OBJECTIVE: To investigate alterations of the global DNA methylation profile in placenta, cord blood, and neonatal buccal smears in infants conceived using in vitro maturation (IVM) with a prematuration step (capacitation-IVM [CAPA-IVM]) vs. in vitro fertilization (IVF). DESIGN: Analysis of data from the offspring of participants in a randomized controlled trial. SETTING: Private clinic. PATIENTS: Forty-six women with polycystic ovary syndrome and/or high antral follicle count and their offspring (58 newborns). INTERVENTION(S): Women with polycystic ovary syndrome and/or a high antral follicle count participating in the clinical trial were randomized to undergo CAPA-IVM or conventional IVF. MAIN OUTCOME MEASURE(S): At delivery, biological samples including cord blood, placental tissue, and a neonatal buccal smear were collected. Genome-wide DNA methylation was determined using the Illumina Infinium MethylationEPIC BeadChip. Variability in methylation was also considered, and mean variances for the two treatment categories were compared.
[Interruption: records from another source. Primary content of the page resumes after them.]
(** With [chunk_size = 0] and a row to upload the loop writes empty chunks
    and never ends. *)
Lemma upload_loop_zero_chunk_size ws df fuel :
  (forall t n, upload_entities ws t n = Response 200 tt) ->
  0 < shape0 df ->
  outcome (upload_loop fuel ws df 0 0) = Diverge.
Proof.
  intros Hacc Hrows. induction fuel as [|fuel IH]; cbn [upload_loop];
    rewrite decide_True by done; [done |].
  rewrite fapi_upload_entities_accepted by done.
  rewrite bind_ok. unfold output_now, emit. rewrite bind_ok.
  unfold outcome at 1 2. cbn [fst Nat.add]. by rewrite Nat.min_0_l.
Qed.

(** One attempt at writing a chunk: accepted, refused by the service, or
    lost in the network. *)
Lemma fapi_upload_entities_body_cases ws t k :
  fapi_upload_entities_body ws t k = (Ok tt, [Upload t (Some 200%Z)])
  \/ (exists code, code <> 200%Z
        /\ fapi_upload_entities_body ws t k
           = (Raise (FireCloudServerError code), [Upload t (Some code)]))
  \/ fapi_upload_entities_body ws t k = (Raise ConnectionError, [Upload t None]).
Proof.
  unfold fapi_upload_entities_body.
  destruct (upload_entities ws t k) as [code [] |]; [| by right; right].
  unfold emit. rewrite bind_ok. case_decide as Hcode.
  - left. by subst.
  - right. left. by exists code.
Qed.

(** Whatever the store answers, [fapi_upload_entities] returns after
    committing the chunk once, or raises without committing it. *)
Lemma fapi_upload_entities_cases ws t :
  (outcome (fapi_upload_entities ws t) = Ok tt
   /\ committed (trace (fapi_upload_entities ws t)) = [t])
  \/ (raises (outcome (fapi_upload_entities ws t))
      /\ committed (trace (fapi_upload_entities ws t)) = []).
Proof.
  unfold fapi_upload_entities, retry.
  cbn [retry_from Nat.sub].
  destruct (fapi_upload_entities_body_cases ws t 1) as [-> | [(c1 & Hc1 & ->) | ->]];
    [by left | | by right].
  cbn [retry_if_exception_type_FireCloudServerError].
  destruct (fapi_upload_entities_body_cases ws t 2) as [-> | [(c2 & Hc2 & ->) | ->]];
    [left | | right];
    cbn [retry_if_exception_type_FireCloudServerError].
  2: destruct (fapi_upload_entities_body_cases ws t 3)
       as [-> | [(c3 & Hc3 & ->) | ->]]; [left | right | right].
  all: split; [done |]; by count_committed.
Qed.
(** Partition of unity: on the span from [kn (lo + k)] to
    [kn (lo + count)] the [count] basis functions of order [k] that start
    at [lo] add up to 1. *)
Lemma Bt_partition (k : nat) :
  forall (lo : Z) (count : nat),
    kn (lo + Z.of_nat k)%Z <= x -> x < kn (lo + Z.of_nat count)%Z ->
    Qsum count (fun d => Bt kn k (lo + Z.of_nat d)%Z x) == 1.
Proof.
  induction k as [|k IH]; intros lo count Hlo Hhi.
  - apply Bt_partition_0; [|exact Hhi].
    replace (lo + Z.of_nat 0)%Z with lo in Hlo by lia. exact Hlo.
  - destruct count as [|c].
    + exfalso. apply (Qlt_not_le _ _ Hhi).
      eapply Qle_trans; [|exact Hlo]. apply kn_le. lia.
    + rewrite Bt_sum_step.
      rewrite (Bt_zero_right k lo).
      * rewrite (Bt_zero_left k (lo + Z.of_nat c + 1)%Z).
        -- rewrite (IH (lo + 1)%Z c).
           ++ ring.
           ++ replace (lo + 1 + Z.of_nat k)%Z
                with (lo + Z.of_nat (S k))%Z by lia.
              exact Hlo.
           ++ replace (lo + 1 + Z.of_nat c)%Z
                with (lo + Z.of_nat (S c))%Z by lia.
              exact Hhi.
        -- replace (lo + Z.of_nat c + 1)%Z
             with (lo + Z.of_nat (S c))%Z by lia.
           exact Hhi.
      * replace (lo + Z.of_nat k + 1)%Z with (lo + Z.of_nat (S k))%Z by lia.
        exact Hlo.
Qed.

End Knots.

(** *** Knot vectors as lists *)

Lemma nth_last_default (t : list Q) (d : Q) :
  nth (pred (length t)) t d = last t d.
Proof.
  induction t as [|q t IH]; [reflexivity|].
  destruct t as [|q' t]; [reflexivity|].
  change (nth (pred (length (q' :: t))) (q' :: t) d = last (q' :: t) d).
  exact IH.
Qed.

Lemma last_cons_indep (t : list Q) (q d d' : Q) :
  last (q :: t) d = last (q :: t) d'.
Proof.
  revert q. induction t as [|q' t IH]; intros q; [reflexivity|].
  change (last (q' :: t) d = last (q' :: t) d'). apply IH.
Qed.

Lemma knot_nth (t : list Q) (j : nat) :
  (j < length t)%nat -> knot t (Z.of_nat j) = nth j t 0.
Proof.
  intros Hj. unfold knot. rewrite Nat2Z.id. apply nth_indep. exact Hj.
Qed.

Lemma knot_mono (t : list Q) :
  non_decreasing t -> forall j : Z, knot t j <= knot t (j + 1)%Z.
Proof.
  intros Ht j. unfold knot.
  destruct (Z_lt_le_dec j 0) as [Hj|Hj].
  - replace (Z.to_nat j) with 0%nat by lia.
    replace (Z.to_nat (j + 1)) with 0%nat by lia. apply Qle_refl.
  - replace (Z.to_nat (j + 1)) with (S (Z.to_nat j)) by lia.
    set (c := Z.to_nat j).
    destruct (Nat.lt_ge_cases (S c) (length t)) as [Hc|Hc].
    + rewrite (nth_indep t _ 0) by lia.
      rewrite (nth_indep t (last t 0) 0) by lia. apply Ht. exact Hc.
    + rewrite (nth_overflow t (last t 0) Hc).
      destruct (Nat.eq_dec (S c) (length t)) as [He|He].
      * replace c with (pred (length t)) by lia.
        rewrite nth_last_default.
        destruct t as [|q t]; [apply Qle_refl|].
        rewrite (last_cons_indep t q (last (q :: t) 0) 0). apply Qle_refl.
      * rewrite nth_overflow by lia. apply Qle_refl.
Qed.

(** *** Rows of basis values *)

Lemma mapM_Ok {A B : Type} (f : A -> result B) (g : A -> B) (l : list A) :
  (forall x : A, In x l -> f x = Ok (g x)) -> mapM f l = Ok (map g l).
Proof.
  induction l as [|x l IH]; intros H; [reflexivity|].
  cbn [mapM map]. rewrite (H x) by (left; reflexivity). cbn [bind].
  rewrite IH by (intros; apply H; right; assumption). reflexivity.
Qed.

Lemma mapM_inv {A B : Type} (f : A -> result B) (l : list A) :
  forall ys : list B,
    mapM f l = Ok ys ->
    length ys = length l /\
    forall (i : nat) (da : A) (db : B),
      (i < length l)%nat -> f (nth i l da) = Ok (nth i ys db).
Proof.
  induction l as [|x l IH]; intros ys H.
  - injection H as <-. split; [reflexivity|]. cbn [length]. lia.
  - cbn [mapM] in H. destruct (f x) as [y|e] eqn:Ex; [|discriminate].
    cbn [bind] in H. destruct (mapM f l) as [ys'|e]; [|discriminate].
    injection H as <-. destruct (IH ys' eq_refl) as [Hlen Hnth].
    split; [cbn [length]; lia|].
    intros [|i] da db Hi; [exact Ex|]. cbn [nth]. apply Hnth.
    cbn [length] in Hi. lia.
Qed.

Lemma mapM_Raise {A B : Type} (f : A -> result B) (l : list A) (e : exn) :
  mapM f l = Raise e -> exists x : A, In x l /\ f x = Raise e.
Proof.
  induction l as [|x l IH]; intros H; [discriminate|].
  cbn [mapM] in H. destruct (f x) as [y|e'] eqn:Ex.
  - cbn [bind] in H. destruct (mapM f l) as [ys|e'']; [discriminate|].
    injection H as <-. destruct (IH eq_refl) as [x' [Hin Hx']].
    exists x'. split; [right; exact Hin|exact Hx'].
  - injection H as <-. exists x. split; [left; reflexivity|exact Ex].
Qed.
RESULTS: In neonatal buccal smears, there were no significant differences between the CAPA-IVM and conventional IVF groups on the basis of the CpG probe after linear regression analysis using a significant cut-off of false-discovery rate <0.05 and |Δß|≥0.05. In cord blood, only one CpG site showed a significant gain of methylation in the CAPA-IVM group. In the placenta, CAPA-IVM was significantly associated with changes in methylation at five CpG sites. Significantly more variable DNA methylation was found in five probes in the placenta, 54 in cord blood, and two in buccal smears after IVM of oocytes. In cord blood samples, 20 CpG sites had more variable methylation in the conventional IVF vs. IVM group. Isolated CpG sites showing differences in methylation in cord blood were not associated with changes in gene expression of the overlapping genes. CONCLUSION(S): Capacitation-IVM appeared to be associated with only a small amount of epigenetic variation in cord blood, placental tissue, and neonate buccal smears. CLINICAL TRIAL REGISTRATION NUMBER: NCT03405701 (www. CLINICALTRIALS: gov).